[DEBUG]Support a debug framework for TVM Runtime #1378

siju-samuel · 2018-07-03T13:48:38Z

A debug framework for TVM Runtime.
The current version support the following:

Show fused graph summary in curses UI
Perform debug run and show node details including inputs & outputs tensors
Provide flexibility to run without debug option

Design

debug_runtime.py : This is the extension of graph_runtime.py. If user enable the debug, then all the graph_runtime interfaces are controlled from here and the data dumping will be maintained from here. The data dumping to different UX, whether curses or tensorboard is maintained from this file.
graph_runtime_debug.cc : This is the extension of graph_runtime.cc file. To compile this file, need to change the make file USE_GRAPH_RUNTIME_DEBUG to ON
curses : This folder contains the curses framework. curses will do the data parsing and visualisation for various features like analyser, stepper & profiler.

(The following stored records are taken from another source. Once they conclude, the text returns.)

(** *** The four operations on the token list *)

Lemma marker_value_join ws : Forall token_ok ws → marker_value (join " " ws) ws.
Proof.
  intros Hws. unfold marker_value. destruct ws as [|w l]; [by right|]. left. by apply seg_join.
Qed.

Lemma marker_tokens_ok m ws : marker_is m ws → marker_tokens m = ws.
Proof.
  unfold marker_tokens. destruct m as [v|]; simpl; [|by intros [_ ->]].
  intros [Hws Hv]. by apply split_whitespace_value.
Qed.

Lemma marker_add_ok m ws t :
  marker_is m ws → token_ok t → marker_is (marker_add m t) (ws ++ [t]).
Proof.
  intros [Hws Hm] Ht. split; [by apply Forall_app_2; [|constructor]|].
  destruct m as [v|]; simpl; [|subst; by left].
  destruct Hm as [Hv|Hv]; [left|right].
  - rewrite <-seg_snoc, <-Hv. by rewrite !str_app_assoc.
  - rewrite <-seg_snoc. change (" " +:+ seg ws +:+ t +:+ " ") with ((" " +:+ seg ws) +:+ t +:+ " ").
    rewrite <-Hv. by rewrite !str_app_assoc.
Qed.

Lemma filter_ne_split (t : string) l1 l2 :
  t ∉ l1 → t ∉ l2 → filter (λ w, w ≠ t) (l1 ++ t :: l2) = l1 ++ l2.
Proof.
  intros H1 H2. rewrite filter_app, filter_cons_False by (intros Hn; by apply Hn).
  by rewrite !filter_all by (intros x Hx ->; done).
Qed.

Lemma replace_token t ws :
  token_ok t → Forall token_ok ws → NoDup ws →
  replace_go (" " +:+ t +:+ " ") " " 0 (seg ws) = seg (filter (λ w, w ≠ t) ws).
Proof.
  intros Ht Hws Hnd. destruct (decide (t ∈ ws)) as [Hin|Hno].
  - apply list_elem_of_split in Hin as (l1 & l2 & ->).
    apply NoDup_app in Hnd as (_ & H1 & [H2 _]%NoDup_cons).
    apply Forall_app in Hws as [Hl1 [_ Hl2]%Forall_cons].
    assert (t ∉ l1) by (intros Hin; apply (H1 t Hin); left).
    rewrite filter_ne_split by done. by apply replace_present.
  - rewrite filter_all by (intros x Hx ->; done). by apply replace_absent.
Qed.

Lemma marker_update_ok m ws t :
  marker_is m ws → NoDup ws → token_ok t →
  marker_is (marker_update m t) (filter (λ w, w ≠ t) ws).
Proof.
  intros [Hws Hm] Hnd Ht.
  assert (Forall token_ok (filter (λ w, w ≠ t) ws)) as Hf.
  { apply Forall_forall. intros w [_ Hw]%list_elem_of_filter. by rewrite Forall_forall in Hws; apply Hws. }
  split; [done|]. destruct m as [v|]; [|by subst].
  unfold marker_update. cbn [fmap option_fmap option_map]. unfold sql_replace.
  destruct Hm as [-> | ->].
  - rewrite replace_token by done. destruct (sql_trim_seg _ Hf) as [-> _].
    by apply marker_value_join.
  - rewrite replace_extra_space, replace_token by done. destruct (sql_trim_seg _ Hf) as [_ ->].
    by apply marker_value_join.
Qed.

Lemma marker_delete_ok m ws :
  marker_is m ws → marker_is (marker_delete m) ws ∧ (ws = [] → marker_delete m = None).
Proof.
  intros [Hws Hm]. destruct m as [v|]; [|by split].
  unfold marker_delete. destruct (String.eqb_spec (sql_trim v) "") as [Hv|Hv].
  - assert (ws = []) as ->; [|by split].
    assert (sql_trim (" " +:+ v +:+ " ") = join " " ws) as Hj.
    { destruct (sql_trim_seg ws Hws) as [H1 H2]. by destruct Hm as [-> | ->]. }
    rewrite sql_trim_pad, Hv in Hj. destruct Hws as [|w l [Hne _] _]; [done|].
    destruct l; [by simpl in Hj; subst|]. rewrite join_cons in Hj by done. by destruct w.
  - split; [done|]. intros ->. destruct Hv.
    destruct (sql_trim_seg [] Hws) as [_ H2]. rewrite <-sql_trim_pad.
    destruct Hm as [Hm|Hm]; [|by rewrite Hm].
    simpl in Hm. injection Hm. by destruct v.
Qed.

Lemma filter_nelem_cons (t : string) (ts ws : list string) :
  filter (λ w, w ∉ ts) (filter (λ w, w ≠ t) ws) = filter (λ w, w ∉ t :: ts) ws.
Proof.
  rewrite list_filter_filter. apply list_filter_iff. intros w. rewrite elem_of_cons. tauto.
Qed.

Lemma marker_updates_ok ts m ws :
  marker_is m ws → NoDup ws → Forall token_ok ts →
  marker_is (foldl marker_update m ts) (filter (λ w, w ∉ ts) ws).
Proof.
  intros Hm Hnd Hts. revert m ws Hm Hnd. induction Hts as [|t ts Ht Hts IH]; intros m ws Hm Hnd.
  - rewrite filter_all; [done|]. intros x _. apply not_elem_of_nil.
  - rewrite <-filter_nelem_cons. apply IH; [by apply marker_update_ok|by apply NoDup_filter].
Qed.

The current implementation takes care of the following.

No memory impact for normal run-time since the existing data structures are kept intact.
No lib size impact for normal run-time, as all the debug modificatios are protected with compilation macro USE_GRAPH_RUNTIME_DEBUG.
No execution time impact for normal run-time as there are no change in the existing functions.
Test case added for debug module creation and partial validation (run cant be tested since the curses ui will come up block the execution)
The data logging and UX work independently, Output data logged into temporary folder and UX read this data and proceed visualisation.
Tutorial on how to use.

Currently this PR supports only graph visualisation using curses UX, later will add support for profiling, stepping and tensorboard support.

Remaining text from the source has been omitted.